Colombia is larger and more geographically varied than many first-time visitors expect, and trip length dramatically changes what's realistic to include. Here's a straightforward framework, with Guatapé's role at each length.

One week

Pick one or two regions and stay there — trying to cover Bogotá, Medellín, and Cartagena in 7 days means you'll spend a disproportionate share of your trip in transit.
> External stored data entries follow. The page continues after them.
(** No genesis document without an averaging window is imported. *)
Lemma InitGenesis_no_window {W} `{DecOps, Bech32, AccountKeeper W} p (s : State W) :
  Types.AveragingWindow p = 0 → (InitGenesis (mkGenesis p [] [] [] [] [] [] [] []) s).1 = Panic.
Proof.
  intros Hw. unfold InitGenesis. cbn [gs_FeederDelegations gs_ExchangeRates gs_MissCounters gs_Prevotes
    gs_Votes gs_HistoricPrices gs_Medians gs_MedianDeviations gs_Params forM].
  unfold mbind, M_bind, mret, M_ret.
  assert ((SetParams p s).1 = Panic) as Hp.
  { apply SetParams_invalid. intros Hv. rewrite Forall_forall in Hv.
    specialize (Hv (KeyAveragingWindow, validateAveragingWindow (Types.AveragingWindow p))).
    assert (validateAveragingWindow (Types.AveragingWindow p) = Ok ()) as He.
    { apply Hv. unfold ParamSetPairs. set_solver. }
    by rewrite Hw in He. }
  destruct (SetParams p s) as [r s']. simpl in Hp. by subst r.
Qed.

(** ** Operations *)

Class SimAccountsLaws (R : Type) `{SimAccounts R} : Prop :=
  RandomAcc_in accs (r : R) a r' : RandomAcc accs r = (Ok a, r') → a ∈ accs.

Section operation_facts.
Context {R W : Type} `{StakingKeeper W} `{CoinsOps} `{!DistributionKeeper W} `{!BankKeeper W}.
Context `{AccountKeeper W} `{PriceOracle W} `{EventManager}.
Context `{Bech32Laws} `{DecOps} `{CoinLaws} `{YamlDenom} `{Float64} `{TmHashLaws}.
Context `{SimAccountsLaws R}.
Context (k : KeeperConf).
Implicit Types s : State W.

Lemma on_rand_Ok {A} (m : M R A) r hashes a rh :
  on_rand m (r, hashes) = (Ok a, rh) → ∃ r', m r = (Ok a, r') ∧ rh = (r', hashes).
Proof. unfold on_rand. destruct (m r) as [o r']. intros [= -> <-]. by exists r'. Qed.

Lemma bonded_validator_true s a :
  bonded_validator s a = Ok true → ∃ val, Validator (world s) a = Ok (Some val) ∧ IsBonded val = true.
Proof. unfold bonded_validator. destruct (Validator _ _) as [[val|]| |]; naive_solver. Qed.

Lemma feeder_or_nil_bonded s a :
  bonded_validator s a = Ok true → feeder_or_nil s a = Ok (feeder_of s a) ∧ may_feed s (feeder_of s a) a.
Proof.
  intros (val & Hv & Hb)%bonded_validator_true. unfold feeder_or_nil.
  rewrite GetFeederDelegation_run, Hv, Hb. split; [done|]. by exists val.
Qed.

(** The reveal an operation sends is of a pending prevote of the last period. *)
Lemma SimulateVote_Deliver s accs r hashes from msg rh :
  SimulateMsgAggregateExchangeRateVote s accs (r, hashes) = (Ok (Deliver from msg), rh) →
  ∃ v prevote rates now submitted, v ∈ accs ∧ may_feed s (feeder_of s v) v ∧
    hashes !! ValAddress_String v = Some rates ∧ Prevotes s !! v = Some prevote ∧
    go_div (SafeInt64ToUint64 (BlockHeight s)) (Types.VotePeriod (paramSpace s)) = Ok now ∧
    go_div (pv_SubmitBlock prevote) (Types.VotePeriod (paramSpace s)) = Ok submitted ∧
    wrap_u64 (now - submitted) = 1 ∧
    msg = OVote (NewMsgAggregateExchangeRateVote salt rates (feeder_of s v) v).
Proof.
  intros Hrun. apply M_bind_Ok in Hrun as (v & [r1 h1] & Hacc & Hrun).
  apply on_rand_Ok in Hacc as (r' & Hacc & [= -> ->]). apply RandomAcc_in in Hacc.
  apply M_bind_Ok in Hrun as ([] & st & Hb & Hrun); injection Hb as Hb <-; [|done]. cbn [negb] in Hrun.
  apply M_bind_Ok in Hrun as (hs & st & Hh & Hrun). injection Hh as <- <-. cbn [snd] in Hrun.
  destruct (hashes !! _) as [rates|] eqn:Hrates; [|done].
  destruct (Prevotes s !! v) as [prevote|] eqn:Hp; [|done].
  apply M_bind_Ok in Hrun as (now & st & Hn & Hrun). injection Hn as Hn <-.
  apply M_bind_Ok in Hrun as (submitted & st & Hs & Hrun). injection Hs as Hs <-.
  destruct (Z.eqb_spec (wrap_u64 (now - submitted)) 1) as [Hw|]; [|done]. cbn [negb] in Hrun.
  destruct (feeder_or_nil_bonded s v Hb) as [Hf Hm]. rewrite Hf in Hrun.
  injection Hrun as <- <- <-. by exists v, prevote, rates, now, submitted.
Qed.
A focused week in Medellín with a Guatapé day trip built in (plus Comuna 13 and the city itself) is far more satisfying than a rushed three-city sprint.

Two weeks

This is the sweet spot for a first Colombia trip: enough time for Bogotá (2–3 days), the Coffee Triangle (2–3 days), Medellín and Guatapé (4–5 days), and Cartagena (3–4 days) without feeling like you're constantly packing bags.

Three weeks or more

Extra time opens up the Caribbean islands (San Andrés or Providencia), the Amazon (Leticia), or Santander's adventure-sports region (San Gil and Barichara) — regions that require dedicated flights and days that shorter trips typically can't absorb.

Where Guatapé fits regardless of length

At every trip length, Guatapé is a single day trip, not a multi-day destination on its own — its efficiency (2 hours from Medellín, a full satisfying day, back to your hotel by evening) is exactly what makes it work whether you have 7 days or 30.